Shutterstock image (by hxdbzxy): closeup microphone in an auditorium of people.

(Image: hxdbzxy / Shutterstock)

You might recall the story of the farmer who decided to save on feed costs for his plow horse by mixing in a little sawdust with the oats. The horse didn’t seem to notice, so every day he increased the sawdust and cut the oats. One day he was heard to remark, “You know, I nearly had him on all sawdust when he up and died!”

Some managers think the way to avoid nagging questions and concerns from employees is to mix sawdust into the information feedbag regularly. Balmy predictions and platitudes are the sawdust of employee communications and often are provided via email in the dreaded “all-hands memo.”

However, many employees are at least as smart as horses! Some will taste the sawdust the first time you mix it in the feedbag, and all will notice eventually. On the other hand, if you want to be a good manager and demonstrate leadership, forget the memos and toss the sawdust. Instead, host a town hall meeting.

Everyone profits from a discussion of current company events in a frank and open forum, and such meetings give you the firsthand knowledge necessary to run an effective organization.

Heckling can be good, too. Someone once said, after I had explained a difficult decision, “So it’s mind over matter — you don’t mind and we don’t matter!” That great icebreaker provided a bit of comic relief that allowed us to move on to the serious business at hand.
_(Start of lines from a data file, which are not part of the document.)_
(** ** Coverage *)

(** C2, as the code has it: when the scan ends, an image id that is in a
    map was processed, and (the responses holding at most one image) a
    processed id is in at most one map: in exactly one when its lookup
    succeeded with no image or with an image that the loop body assigns
    to a map, in none when its lookup failed. *)
Theorem processed_in_at_most_one_bucket env regions amiID :
  let st := scan env regions in
  singleImages env st = true →
  (∀ c, is_Some (bucket c st !! amiID) →
        index (processedAMIs st) amiID = true) ∧
  (length (categories st amiID) ≤ 1)%nat ∧
  (index (processedAMIs st) amiID = true →
   ∃ region,
     (region, amiID) ∈ resolved st ∧
     match DescribeImages env region [amiID] with
     | None => categories st amiID = []
     | Some images =>
         (∀ image, image ∈ images → is_Some (categoryOf image)) →
         ∃ c, categories st amiID = [c]
     end).
Proof.
  intros st Hone. pose proof (scan_Inv env regions) as HI. fold st in HI.
  assert (Hcases : ∀ region, (region, amiID) ∈ resolved st →
            match DescribeImages env region [amiID] with
            | None => categories st amiID = []
            | Some [] => categories st amiID = [Unknown]
            | Some (image :: _) =>
                categories st amiID =
                  match categoryOf image with Some c => [c] | None => [] end
            end).
  { intros region Hin.
    rewrite (categories_resolved _ _ _ _ HI Hin),
      categories_fileResponse_initial.
    pose proof (singleImages_elem env st region amiID) as Hlen.
    destruct (DescribeImages env region [amiID])
      as [[|image [|image' images]]|]; [done|done| |done].
    specialize (Hlen _ Hone Hin eq_refl). cbn in Hlen. lia. }
  split; [|split].
  - intros c [ami Hc].
    destruct (Inv_lookup _ _ _ _ _ HI Hc) as (region & Hin & _).
    by apply (resolved_processed _ _ _ _ HI Hin).
  - destruct (decide (amiID ∈ (resolved st).*2)) as [Hin|Hnin].
    + apply list_elem_of_fmap in Hin as ([r a] & Ha & Hin). cbn in Ha.
      subst a. specialize (Hcases r Hin).
      destruct (DescribeImages env r [amiID]) as [[|image images]|].
      * rewrite Hcases. cbn. lia.
      * rewrite Hcases. destruct (categoryOf image); cbn; lia.
      * rewrite Hcases. cbn. lia.
    + rewrite (categories_unresolved _ _ _ HI Hnin). cbn. lia.
  - intros Hidx.
    destruct (processed_resolved _ _ _ HI Hidx) as (region & Hin).
    exists region. split; [done|]. specialize (Hcases region Hin).
    destruct (DescribeImages env region [amiID]) as [[|image images]|];
      [| |done].
    + intros _. by exists Unknown.
    + intros Hall. destruct (Hall image) as [c Hc]; [apply elem_of_cons; by left|].
      exists c. by rewrite Hcases, Hc.
Qed.

Lemma processed_in_at_most_one_bucket_tidy :
  let st := scan tidyAccount ["eu-west-1"; "us-east-1"; "ap-south-1"] in
  singleImages tidyAccount st = true ∧
  (length (categories st "ami-4") ≤ 1)%nat.
Proof.
  intros st. split; [by vm_compute|].
  apply (processed_in_at_most_one_bucket tidyAccount
           ["eu-west-1"; "us-east-1"; "ap-south-1"] "ami-4").
  by vm_compute.
Defined.

(** C2 as stated fails: [ami-7] was processed, its lookup failed, and when
    the scan ends it is in none of the four maps. *)
Lemma processed_image_in_no_bucket :
  let st := scan failingAccount ["eu-west-1"] in
  index (processedAMIs st) "ami-7" = true ∧
  categories st "ami-7" = [] ∧
  ¬ ∃ c, is_Some (bucket c st !! "ami-7").
Proof.
  intros st. split; [by vm_compute|].
  assert (Hnone : categories st "ami-7" = []) by (by vm_compute).
  split; [done|]. intros [c Hc]. apply categories_elem in Hc.
  rewrite Hnone in Hc. by apply elem_of_nil in Hc.
Qed.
You’ll get the best results from regularly scheduled town halls because as people become familiar with the format, the meetings will become more interactive. The following tips can help make the meetings as productive as possible:

  • Get out of the office. Choose a venue that offers privacy, sit around tables, and make sure the physical environment is comfortable.
  • Keep it small and feed ’em. Meet in groups of 50 or fewer people, with appropriate refreshments for the situation. Conduct multiple meetings if necessary.
  • Be prompt and efficient. Get there early, and start and finish on time (an hour is enough).
  • Be organized but flexible. Have an agenda but be prepared to stray. Seek out concerns at all levels before the meeting. If discussions at the town hall go too far afield, defer them until after the meeting.
  • Don’t read from notes. Be honest and open, move around the room while speaking (no hiding behind the lectern), offer good and bad news, insert humor, and if you don’t know, say so.
  • Follow up personally. Build employee confidence by ensuring that action items and unanswered questions are recorded. Respond directly to individuals, and report on more general actions to the group at the next regular meeting.
  • Be interactive. If employees are not used to speaking up, plant a few tough questions in the audience to get the ball rolling and/or address questions asked in similar gatherings.
  • End on a high note. Save awards for the end of the agenda so that you conclude on an upbeat note and have an opportunity to chat with awardees personally.

Most of all, don’t put sawdust in the feedbag. Be genuine and straightforward. If there are limits on what you can say, explain those limits.

Good managers deliver good and bad information in person whenever possible. When you stand in front of employees and provide the straight scoop, they feel empowered, respected and valued — vital signs of a great place to work!

About the Author

Tom Baybrook is managing partner of Marbrook Partners LLC.